Second uncomfortable truth is significantly more distressing than some gross weather. So, you know how maybe you read the news and you hear about places - Europe, the states - who really don't want to have more Muslim people move to their country? WELL, I've always thought that was horribly discriminatory. Until now. Let me explain. It's not the women and children that I wish weren't here, it's the men. Not a lie, day to day I encounter more men from the Middle East than people from France it seems. Not that that's bad  because these people aren't white, but it's bad because these men treat me and every other woman who walks near them like dirt, or their property. 


If I we're physically strong enough to beat up every man who's catcalled and yelled at me or my friends on the streets, I would. I get so mad I could just throttle them. When somebody looks at you like I piece of meat, it's absolutely enraging. But being mad isn't half as bad as being scared. I know for a fact from the way I am approached, spoken to and looked that if the opportunity arose, I would be in serious trouble. Since last time I checked I can't hold my own against a fully grown man, it's important to always have a buddy, and be hyper aware of where you are and who's around. I'm sure that for most of these men they are accustomed to treating women the way they can in their home countries,and they don't give their actions a second thought. But cultural sensitivity be dammed, if I could surround myself with normal people who grew up with western values I would. Not to say there aren't plenty of white men who are pigs, there are. But I was surprised to learn that a lot the tales about how Muslim men treat women - any woman by the way - aren't unfounded. Shout out to my walk home buddy Claire McNally, the nice guys in our hallway, and all you wonderful, normal guys back home, and to my dad, wish you were here Papa. 

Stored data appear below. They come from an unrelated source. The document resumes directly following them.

(** * obpcreator: the OBF build processor and the BOSS-to-OBF converter

    This development embeds two pieces of [src/obpcreator/obf/cli.py]:

    - the Lua build processor held in [LUA_SCRIPT] (the program that the
      machine runtime executes layer by layer), in [Module Controller];
    - the layer-construction loop of the Python function [convert], in
      [Module Converter].

    The Lua script talks to the host through the api objects [machine],
    [mqtt], [system] and [os].  Every host function is a field of the record
    [Machine]: a function on an arbitrary world type [W].  The script itself
    is written in an error monad that threads the world and the one global
    variable of the script, and that collects the host calls it makes, with
    their arguments and answers, in chronological order.

    Conventions.  Counters, indices, repetitions and the answer of
    [machine.start_process_step_exposures] are integers ([Z]); durations,
    temperatures and currents are rationals ([Q]); [os.time] answers whole
    seconds.  The repetitions of a pattern and the values on the parameter
    topics are Lua integers, and the two sums that the script forms of them
    are Lua's [+] on integers, which wraps around at 64 bits ([lua_add]).
    [Raise msg] carries the argument given to Lua's [error].  The loops
    [while ... do] take a budget of passes ([fuel]); a run that uses it up
    ends in [Diverge], and the theorems say where a budget is enough. *)

From Stdlib Require Import ZArith QArith Qround List String Ascii Bool Lia Lqa.
From Stdlib Require Import DecimalString.
Import ListNotations.

Local Open Scope string_scope.
Local Open Scope Z_scope.

Module Controller.

(** ** Data of [buildInfo.json], as the script reads it *)

(** An entry [{ file = ..., repetitions = ... }] of a pattern group. *)
Record Pattern : Type := mkPattern {
  file : string;
  repetitions : Z
}.

(** A layer of [build_info.layers].  The script tests [jumpSafe],
    [spatterSafe] and [heatBalance] against [nil]; it iterates [melt]
    without a test. *)
Record Layer : Type := mkLayer {
  jumpSafe : option (list Pattern);
  spatterSafe : option (list Pattern);
  melt : list Pattern;
  heatBalance : option (list Pattern)
}.

Record StartHeat : Type := mkStartHeat {
  sh_file : string;
  temperatureSensor : string;
  targetTemperature : Q;
  sh_timeout : Q
}.

(** [layerDefaults.layerFeed] is handed to the recoater as it is. *)
Definition LayerFeed : Type := list (string * Q).

Record BuildInfo : Type := mkBuildInfo {
  startHeat : StartHeat;
  layerFeed : option LayerFeed;
  layers : list Layer
}.

(** The result of [mqtt.construct_topic a b c]. *)
Definition Topic : Type := (string * string * string)%type.

Definition construct_topic (a b c : string) : Topic := (a, b, c).

(** The optional third argument of [wait]: a table with an optional field
    [interval]. *)
Record Settings : Type := mkSettings {
  interval : option Q
}.

(** A value published in a telemetry field: a text or a number. *)
Inductive FieldValue : Type :=
| VText (s : string)
| VNumber (n : Z).

(** ** The host *)

(** The api objects of the script.  Each function takes the world and
    returns its answer with the world after the call. *)
Record Machine (W : Type) : Type := mkMachine {
  m_beam_is_on : W -> bool * W;
  m_restartHV : Q -> W -> bool * W;
  m_start_exposure : string -> Z -> W -> W;
  m_get_temperature : string -> W -> option Q * W;
  m_get_hv_current : W -> option Q * W;
  m_clear_exposure_queue : W -> bool * W;
  m_recoat_cycle : LayerFeed -> W -> bool * W;
  m_start_process_step_exposures :
    list Pattern -> list Pattern -> list Pattern -> list Pattern -> W -> Z * W;
  m_restart_after_arc_trip : option bool -> Q -> W -> bool * W;
  m_beam_off : W -> W;
  m_power_off : W -> W;
  m_os_time : W -> Z * W;
  m_sleep : Q -> W -> W;
  m_print : string -> W -> W;
  m_publish_field : string -> string -> string -> string -> FieldValue -> W -> W;
  m_publish_layers : Z -> Z -> W -> W;
  m_add_subscription : Topic -> W -> W;
  m_get_field : Topic -> string -> W -> Z * W
}.
(** * dolfyn.adp.rotate: beam / instrument / earth rotations of ADP velocity data

    A shallow embedding of [dolfyn/adp/rotate.py] and the properties of
    its four functions [calc_beam_rotmatrix], [beam2inst], [inst2earth]
    and [inst2earth_heading].

    Numbers.  NumPy's float64 values are modelled by the real numbers
    [R], with [np.sin], [np.cos], [np.tan], [np.arctan] and [np.pi]
    read as [sin], [cos], [tan], [atan] and [PI]: the theorems below are
    statements about the exact arithmetic that the floating-point code
    approximates.

    Arrays.  An [ndarray] is a shape together with an indexing function;
    only the items whose index lies inside the shape are meaningful.

    State.  The data object [adcpo] is a record that the Python code
    mutates in place.  A call is a function from the record before the
    call to the record after it, paired with either the exception that
    was raised or the returned value. *)

From Stdlib Require Import Reals Lra Lia RNsatz ZArith List Ascii String.
From stdpp Require Import gmap strings.
Import ListNotations.

Local Open Scope R_scope.

(** ** Python values stored in the [props] dictionary *)

Inductive pyval : Type :=
| PStr (s : string)
| PNum (x : R)
| PBool (b : bool).

Inductive exn : Type :=
| ValueError (msg : string)
| KeyError (key : string)
| TypeError
| AttributeError
| LinAlgError
| Exception (msg : string).

(** Truth value of a Python object, as [if v:] and [not v] take it. *)
Definition truthy (v : pyval) : bool :=
  match v with
  | PBool b => b
  | PNum x => if Req_dec_T x 0 then false else true
  | PStr s => negb (String.eqb s "")
  end.

(** [v == s] for a string literal [s]. *)
Definition py_eq_str (v : pyval) (s : string) : bool :=
  match v with
  | PStr s' => String.eqb s' s
  | _ => false
  end.

(** The number a value contributes in arithmetic ([bool] is an [int]);
    a string operand makes NumPy raise [TypeError]. *)
Definition py_number (v : pyval) : exn + R :=
  match v with
  | PNum x => inr x
  | PBool b => inr (if b then 1 else 0)
  | PStr _ => inl TypeError
  end.

Definition lower_ascii (c : ascii) : ascii :=
  let n := nat_of_ascii c in
  if (65 <=? n)%nat && (n <=? 90)%nat then ascii_of_nat (n + 32) else c.

(** [str.lower] on the ASCII range. *)
Fixpoint lower (s : string) : string :=
  match s with
  | EmptyString => EmptyString
  | String c s' => String (lower_ascii c) (lower s')
  end.

(** [v.lower()]: only strings have the method. *)
Definition py_lower (v : pyval) : exn + string :=
  match v with
  | PStr s => inr (lower s)
  | _ => inl AttributeError
  end.

(** [str.replace(old, new)] for a non-empty [old]: [skip] counts the
    characters of a match that are still to be dropped. *)
Fixpoint replace_from (old new : string) (skip : nat) (s : string) : string :=
  match s with
  | EmptyString => EmptyString
  | String c s' =>
      match skip with
      | S k => replace_from old new k s'
      | O =>
          if String.prefix old s
          then (new ++ replace_from old new (String.length old - 1) s')%string
          else String c (replace_from old new 0 s')
      end
  end.

Definition replace (old new s : string) : string := replace_from old new 0 s.

(** ** NumPy arrays *)

Record ndarray : Type := mk_ndarray {
  shape : list nat;
  item : list nat -> R
}.

(** [sum(f(k) for k in range(n))] *)
Fixpoint rsum (n : nat) (f : nat -> R) : R :=
  match n with
  | O => 0
  | S k => rsum k f + f k
  end.

(** [np.array(rows)] for a list of rows. *)
Definition np_array2 (rows : list (list R)) : ndarray :=
  {| shape := [length rows; length (hd [] rows)];
     item := fun ix =>
       match ix with
       | [i; j] => nth j (nth i rows []) 0
       | _ => 0
       end |}.

(** [a[:3]]: the first three entries along axis 0. *)
Definition first3 (a : ndarray) : ndarray :=
  {| shape := match shape a with
              | n :: rest => Nat.min 3 n :: rest
              | [] => []
              end;
     item := item a |}.

(** [a[:3] = b]: the items of [b] replace those of the first three
    entries of [a]; the shapes have to agree. *)
Definition assign_first3 (a b : ndarray) : exn + ndarray :=
  if decide (shape (first3 a) = shape b)
  then inr {| shape := shape a;
              item := fun ix =>
                match ix with
                | i :: _ => if (i <? 3)%nat then item b ix else item a ix
                | [] => item a ix
                end |}
  else inl (ValueError "could not broadcast input array").

(** [a.mean(-1)] of a three-dimensional array. *)
Definition mean_last (a : ndarray) : ndarray :=
  match shape a with
  | [n0; n1; n2] =>
      {| shape := [n0; n1];
         item := fun ix =>
           match ix with
           | [i; j] => rsum n2 (fun t => item a [i; j; t]) / INR n2
           | _ => 0
           end |}
  | _ => a
  end.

THE END - NO MORE UNCOMFORTABLE THINGS SO FAR 

Wednesday 14 September 2016

Parks and Parties

So our first week of class is done, which in reality was only Wednesday and Thursday this week! But so far I'm taking French grammar, French culture, history of French gastronomy, history of the French revolutions, history of French documentary films, emotive vocabulary learned through films, film analysis, French literature to films and hopefully a French sociology class!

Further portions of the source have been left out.